Design: A randomized trial of two catheter materials, with consideration of 21 potential risk factors.

Setting: A university hospital.

Patients: Hospitalized adults without granulocytopenia who received a peripheral intravenous catheter.

Interventions: House officers or ward nurses inserted the catheters, and each insertion was randomized to a catheter made of tetrafluoroethylene-hexafluoropropylene (FEP-Teflon) or a novel polyetherurethane without teachable additives (PEU-Vialon).

Measurements: Research nurses scored insertion sites each day for inflammation and cultured catheters at removal.

Results: The Kaplan-Meier risk for phlebitis exceeded 50% by day 4 after catheterization.
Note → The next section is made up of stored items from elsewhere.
(* ===== verification/KState.v ===== *)
(** * The state and the control flow of the kernel's process layer

    The objects that semaphores, pipes, file accesses and processes keep in the kernel heap
    are records in typed stores indexed by their address; 0 is NULL.  A queue owned by one
    object is its list of elements ([Queue.v] proves that the linked queues implement lists),
    [None] being a NULL [Queue].

    Kernel code runs with interrupts disabled, so between two calls of [forceSchedulerCall]
    it is atomic; there the running computation is suspended and resumes, on whatever state
    the kernel has then, when its process is scheduled again.  [K] is the resumption monad
    that says so. *)

From stdpp Require Export strings.
From S2P Require Export Prelude.
From S2P Require Import CircularBuffer.

(** ** Data *)

(** [semCDT]; [newSemaphore] never leaves a NULL queue in a semaphore. *)
Record semCDT := mkSem { sem_value : Z; blockedQueue : list Z; sem_lock : bool }.

Record pipeCDT := mkPipe {
  buffer : option CircularBuffer.circularBufferCDT;
  dataAvailable : Z;
  freeSpaces : Z;
  readMutex : Z;
  writeMutex : Z;
  pipe_refCount : Z;
  writerCount : Z;
}.

Record fileAccessCDT := mkFile { fa_pipe : Z; fa_flags : Z; fa_refCount : Z }.

Inductive State := READY | RUNNING | BLOCKED | ZOMBIE.

#[global] Instance State_eq_dec : EqDecision State.
Proof. solve_decision. Defined.

Definition queue : Type := option (list Z).

(** A C string is the list of its bytes before the terminator. *)
Definition cstring : Type := list Z.

Record processCDT := mkProc {
  p_pid : Z;
  stackBase : Z;
  stackSize : Z;
  p_rsp : Z;
  p_rip : Z;
  p_state : State;
  p_name : cstring;
  priorityLevel : Z;
  remainingQuantums : Z;
  p_ppid : Z;
  children : queue;
  terminatedChildren : queue;
  terminated : Z;
  childTerminated : Z;
  p_argc : Z;
  p_argv : option (Z * list (option cstring));
  fdTable : list Z;
  eofRequests : list bool;
}.

Record SharedSem := mkShared { ss_used : bool; ss_name : cstring; ss_sem : Z; ss_refCount : Z }.

(** The kernel.  [k_mem] says which of the coming allocations fail ([false]); past its end
    they succeed.  [k_next] is the next address handed out; [k_words] is stack memory. *)
Record kst := mkK {
  k_mem : list bool;
  k_next : Z;
  k_sems : gmap Z semCDT;
  k_pipes : gmap Z pipeCDT;
  k_files : gmap Z fileAccessCDT;
  k_procs : gmap Z processCDT;
  k_words : gmap Z Z;
  processTable : gmap Z Z;
  foregroundSet : gset Z;
  currentProcess : Z;
  readyQueue : queue;
  schedulerEnabled : bool;
  sharedTable : list SharedSem;
  tableLock : bool;
  ticks : Z;
}.

Definition set_mem (v : list bool) (s : kst) : kst :=
  mkK v (k_next s) (k_sems s) (k_pipes s) (k_files s) (k_procs s) (k_words s) (processTable s)
    (foregroundSet s) (currentProcess s) (readyQueue s) (schedulerEnabled s) (sharedTable s) (tableLock s) (ticks s).
Definition set_next (v : Z) (s : kst) : kst :=
  mkK (k_mem s) v (k_sems s) (k_pipes s) (k_files s) (k_procs s) (k_words s) (processTable s)
    (foregroundSet s) (currentProcess s) (readyQueue s) (schedulerEnabled s) (sharedTable s) (tableLock s) (ticks s).
Definition set_sems (v : gmap Z semCDT) (s : kst) : kst :=
  mkK (k_mem s) (k_next s) v (k_pipes s) (k_files s) (k_procs s) (k_words s) (processTable s)
    (foregroundSet s) (currentProcess s) (readyQueue s) (schedulerEnabled s) (sharedTable s) (tableLock s) (ticks s).
Definition set_pipes (v : gmap Z pipeCDT) (s : kst) : kst :=
  mkK (k_mem s) (k_next s) (k_sems s) v (k_files s) (k_procs s) (k_words s) (processTable s)
    (foregroundSet s) (currentProcess s) (readyQueue s) (schedulerEnabled s) (sharedTable s) (tableLock s) (ticks s).
Definition set_files (v : gmap Z fileAccessCDT) (s : kst) : kst :=
  mkK (k_mem s) (k_next s) (k_sems s) (k_pipes s) v (k_procs s) (k_words s) (processTable s)
    (foregroundSet s) (currentProcess s) (readyQueue s) (schedulerEnabled s) (sharedTable s) (tableLock s) (ticks s).
Definition set_procs (v : gmap Z processCDT) (s : kst) : kst :=
  mkK (k_mem s) (k_next s) (k_sems s) (k_pipes s) (k_files s) v (k_words s) (processTable s)
    (foregroundSet s) (currentProcess s) (readyQueue s) (schedulerEnabled s) (sharedTable s) (tableLock s) (ticks s).
Definition set_words (v : gmap Z Z) (s : kst) : kst :=
  mkK (k_mem s) (k_next s) (k_sems s) (k_pipes s) (k_files s) (k_procs s) v (processTable s)
    (foregroundSet s) (currentProcess s) (readyQueue s) (schedulerEnabled s) (sharedTable s) (tableLock s) (ticks s).
Definition set_table (v : gmap Z Z) (s : kst) : kst :=
  mkK (k_mem s) (k_next s) (k_sems s) (k_pipes s) (k_files s) (k_procs s) (k_words s) v
    (foregroundSet s) (currentProcess s) (readyQueue s) (schedulerEnabled s) (sharedTable s) (tableLock s) (ticks s).
Definition set_fg (v : gset Z) (s : kst) : kst :=
  mkK (k_mem s) (k_next s) (k_sems s) (k_pipes s) (k_files s) (k_procs s) (k_words s) (processTable s)
    v (currentProcess s) (readyQueue s) (schedulerEnabled s) (sharedTable s) (tableLock s) (ticks s).
Definition set_current (v : Z) (s : kst) : kst :=
  mkK (k_mem s) (k_next s) (k_sems s) (k_pipes s) (k_files s) (k_procs s) (k_words s) (processTable s)
    (foregroundSet s) v (readyQueue s) (schedulerEnabled s) (sharedTable s) (tableLock s) (ticks s).
Definition set_ready (v : queue) (s : kst) : kst :=
  mkK (k_mem s) (k_next s) (k_sems s) (k_pipes s) (k_files s) (k_procs s) (k_words s) (processTable s)
    (foregroundSet s) (currentProcess s) v (schedulerEnabled s) (sharedTable s) (tableLock s) (ticks s).
Definition set_enabled (v : bool) (s : kst) : kst :=
  mkK (k_mem s) (k_next s) (k_sems s) (k_pipes s) (k_files s) (k_procs s) (k_words s) (processTable s)
    (foregroundSet s) (currentProcess s) (readyQueue s) v (sharedTable s) (tableLock s) (ticks s).
Definition set_shared (v : list SharedSem) (s : kst) : kst :=
  mkK (k_mem s) (k_next s) (k_sems s) (k_pipes s) (k_files s) (k_procs s) (k_words s) (processTable s)
    (foregroundSet s) (currentProcess s) (readyQueue s) (schedulerEnabled s) v (tableLock s) (ticks s).
Definition set_tableLock (v : bool) (s : kst) : kst :=
  mkK (k_mem s) (k_next s) (k_sems s) (k_pipes s) (k_files s) (k_procs s) (k_words s) (processTable s)
    (foregroundSet s) (currentProcess s) (readyQueue s) (schedulerEnabled s) (sharedTable s) v (ticks s).
Definition set_ticks (v : Z) (s : kst) : kst :=
  mkK (k_mem s) (k_next s) (k_sems s) (k_pipes s) (k_files s) (k_procs s) (k_words s) (processTable s)
    (foregroundSet s) (currentProcess s) (readyQueue s) (schedulerEnabled s) (sharedTable s) (tableLock s) v.

(** ** The resumption monad *)

(** A run of kernel code ends with an answer, with an access through NULL or to a freed
    object ([KFault]), spinning on a lock nobody will release ([KHang]), out of the fuel given
    to an unbounded loop ([KFuel]), or at a forced switch, with the rest of the run. *)
Inductive kres (A : Type) :=
  | KDone (s : kst) (a : A)
  | KFault
  | KHang
  | KFuel
  | KSwitch (s : kst) (k : kst → kres A).
Arguments KDone {A} s a.
Arguments KFault {A}.
Arguments KHang {A}.
Arguments KFuel {A}.
Arguments KSwitch {A} s k.

Definition K (A : Type) : Type := kst → kres A.

Fixpoint kbind {A B} (r : kres A) (f : A → K B) : kres B :=
  match r with
  | KDone s a => f a s
  | KFault => KFault
  | KHang => KHang
  | KFuel => KFuel
  | KSwitch s k => KSwitch s (λ s', kbind (k s') f)
  end.

#[global] Instance K_ret : MRet K := λ A a s, KDone s a.
#[global] Instance K_bind : MBind K := λ A B f m s, kbind (m s) f.

Definition kget : K kst := λ s, KDone s s.
Definition kmod (f : kst → kst) : K unit := λ s, KDone (f s) ().
Definition kfault {A} : K A := λ _, KFault.
Definition khang {A} : K A := λ _, KHang.
Definition kfuel {A} : K A := λ _, KFuel.
(** [forceSchedulerCall]: the timer interrupt by software. *)
Definition kswitch : K unit := λ s, KSwitch s (λ s', KDone s' ()).

(** Reading through a pointer. *)
Definition kload {A} (store : kst → gmap Z A) (p : Z) : K A :=
  λ s, match store s !! p with Some a => KDone s a | None => KFault end.

Definition kstore_sem (p : Z) (f : semCDT → semCDT) : K unit :=
  c ← kload k_sems p; kmod (λ s, set_sems (<[p := f c]> (k_sems s)) s).
Definition kstore_pipe (p : Z) (f : pipeCDT → pipeCDT) : K unit :=
  c ← kload k_pipes p; kmod (λ s, set_pipes (<[p := f c]> (k_pipes s)) s).
Definition kstore_file (p : Z) (f : fileAccessCDT → fileAccessCDT) : K unit :=
  c ← kload k_files p; kmod (λ s, set_files (<[p := f c]> (k_files s)) s).
Definition kstore_proc (p : Z) (f : processCDT → processCDT) : K unit :=
  c ← kload k_procs p; kmod (λ s, set_procs (<[p := f c]> (k_procs s)) s).

(** [mem_alloc]: NULL when memory runs out, else an address never used before. *)
Definition kalloc (size : Z) : K Z := λ s,
  match k_mem s with
  | false :: rest => KDone (set_mem rest s) 0
  | m => KDone (set_next (k_next s + (size + 7) / 8 * 8) (set_mem (List.tail m) s)) (k_next s)
  end.

(** [mem_free] of an object drops it from its store. *)
Definition kfree_sem (p : Z) : K unit := kmod (λ s, set_sems (delete p (k_sems s)) s).
Definition kfree_pipe (p : Z) : K unit := kmod (λ s, set_pipes (delete p (k_pipes s)) s).
Definition kfree_file (p : Z) : K unit := kmod (λ s, set_files (delete p (k_files s)) s).
Definition kfree_proc (p : Z) : K unit := kmod (λ s, set_procs (delete p (k_procs s)) s).

(** ** Queues as lists *)

(** [enqueue]: the node is allocated first; a NULL queue is then dereferenced. *)
Definition q_enqueue (q : queue) (x : Z) : K (option queue) :=
  p ← kalloc 16;
  if p =? 0 then mret None
  else match q with None => kfault | Some l => mret (Some (Some (l ++ [x]))) end.
Definition q_size (q : queue) : Z := match q with None => 0 | Some l => Z.of_nat (length l) end.
Definition q_empty (q : queue) : bool := q_size q =? 0.
Definition q_poll (q : queue) : Z * queue :=
  match q with Some (x :: l) => (x, Some l) | _ => (0, q) end.
(** [removeFromQueue] with [comparePIDs]. *)
Definition q_remove (q : queue) (x : Z) : queue :=
  match q with None => None | Some l => Some (List.filter (λ y, negb (i16 x - i16 y =? 0)) l) end.

(** [newQueue] *)
Definition q_new : K queue :=
  p ← kalloc 24; if p =? 0 then mret None else mret (Some []).

(** ** Reasoning about runs *)

Lemma kbind_eq {A B} (m : K A) (f : A → K B) s : (m ≫= f) s = kbind (m s) f.
Proof. done. Qed.

Lemma kbind_done {A B} (m : K A) (f : A → K B) s s' a : m s = KDone s' a → (m ≫= f) s = f a s'.
Proof. intros E. by rewrite kbind_eq, E. Qed.

Lemma kload_some {A} (store : kst → gmap Z A) p s a : store s !! p = Some a → kload store p s = KDone s a.
Proof. intros E. unfold kload. by rewrite E. Qed.

Lemma kstore_sem_eq p f s c : k_sems s !! p = Some c →
  kstore_sem p f s = KDone (set_sems (<[p := f c]> (k_sems s)) s) ().
Proof. intros E. unfold kstore_sem. by rewrite (kbind_done _ _ _ _ _ (kload_some _ _ _ _ E)). Qed.
Lemma kstore_pipe_eq p f s c : k_pipes s !! p = Some c →
  kstore_pipe p f s = KDone (set_pipes (<[p := f c]> (k_pipes s)) s) ().
Proof. intros E. unfold kstore_pipe. by rewrite (kbind_done _ _ _ _ _ (kload_some _ _ _ _ E)). Qed.
Lemma kstore_file_eq p f s c : k_files s !! p = Some c →
  kstore_file p f s = KDone (set_files (<[p := f c]> (k_files s)) s) ().
Proof. intros E. unfold kstore_file. by rewrite (kbind_done _ _ _ _ _ (kload_some _ _ _ _ E)). Qed.
Lemma kstore_proc_eq p f s c : k_procs s !! p = Some c →
  kstore_proc p f s = KDone (set_procs (<[p := f c]> (k_procs s)) s) ().
Proof. intros E. unfold kstore_proc. by rewrite (kbind_done _ _ _ _ _ (kload_some _ _ _ _ E)). Qed.

(** Pids fit in [pid_t], so the comparison of [comparePIDs] is equality on them. *)
Definition is_pid (x : Z) : Prop := 0 ≤ x < 64.


(** Symbolic execution: [kred] computes the monad and the fields of the state, [ksimp] also
    enters the first operation of a sequence, and [klook] replaces the lookups that a
    hypothesis decides. *)
Ltac kred := cbn [kbind mret K_ret kget kmod kload kswitch default from_option id fst snd
  k_mem k_next k_sems k_pipes k_files k_procs k_words processTable foregroundSet currentProcess
  readyQueue schedulerEnabled sharedTable tableLock ticks
  set_mem set_next set_sems set_pipes set_files set_procs set_words set_table set_fg set_current
  set_ready set_enabled set_shared set_tableLock set_ticks].
Ltac ksimp := kred; repeat (rewrite kbind_eq; kred).
Ltac kfind :=
  kred; repeat first [rewrite lookup_insert_eq | rewrite lookup_insert_ne by congruence];
  first [eassumption | reflexivity].
Ltac klook :=
  repeat first
    [ match goal with |- context [kload ?st ?p ?s] => erewrite (kload_some st p s) by kfind end
    | match goal with H : ?m !! ?k = _ |- context [?m !! ?k] => rewrite H end
    | rewrite lookup_insert_eq
    | rewrite lookup_insert_ne by congruence ].
Ltac kstep := repeat (progress (ksimp; klook)).

Lemma kalloc_ok n s : k_mem s = [] →
  kalloc n s = KDone (set_next (k_next s + (n + 7) / 8 * 8) (set_mem [] s)) (k_next s).
Proof. intros E. unfold kalloc. by rewrite E. Qed.

(** Memory does not run out, and addresses are positive multiples of 8. *)
Definition mem_ok (s : kst) : Prop := k_mem s = [] ∧ 0 < k_next s.

Lemma q_enqueue_ok l x s : mem_ok s →
  q_enqueue (Some l) x s = KDone (set_next (k_next s + 16) s) (Some (Some (l ++ [x]))).
Proof.
  intros [E Hn]. unfold q_enqueue. rewrite kbind_eq, kalloc_ok by done. kred.
  destruct (Z.eqb_spec (k_next s) 0); [lia|]. by rewrite <- E.
Qed.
Intravenous antibiotics (relative risk, 2.00), female sex (relative risk, 1.88), prolonged (> 48 hours) catheterization (relative risk, 1.79), and catheter material (PEU-Vialon: FEP-Teflon) (relative risk, 0. 73) strongly predicted phlebitis in a Cox proportional hazards model (each, P < 0.003). The best-fit model for severe phlebitis identified the same predictors plus catheter-related infection (relative risk, 6.19), phlebitis with a previous catheter (relative risk, 1.54), and anatomic site (hand:forearm, relative risk, 0.71; wrist:forearm, relative risk, 0.60). The low incidence of local catheter-related infection was comparable with the two catheter materials (5.4% [95% CI, 3.8% to 7.6%] and 6.9% [CI, 4.9% to 9.6%]); none of the 1054 catheters prospectively studied caused bacteremia.

Conclusions: Multiple factors, including the Infusate and the duration of cannulation, contribute to the development of infusion-related phlebitis. The use of peripheral intravenous catheters made of PEU-Vialon appears to pose the same risk for catheter-related infection as the use of catheters made of FEP-Teflon, and PEU-Vialon can permit longer cannulation with less risk for phlebitis.

The risk for catheter-related bacteremia with FEP-Teflon and PEU-Vialon catheters is sufficiently low that it no longer seems justifiable to recommend the use of small steel needles for most peripheral intravenous therapy. Annals of Internal Medicine. 1991;114:845-854.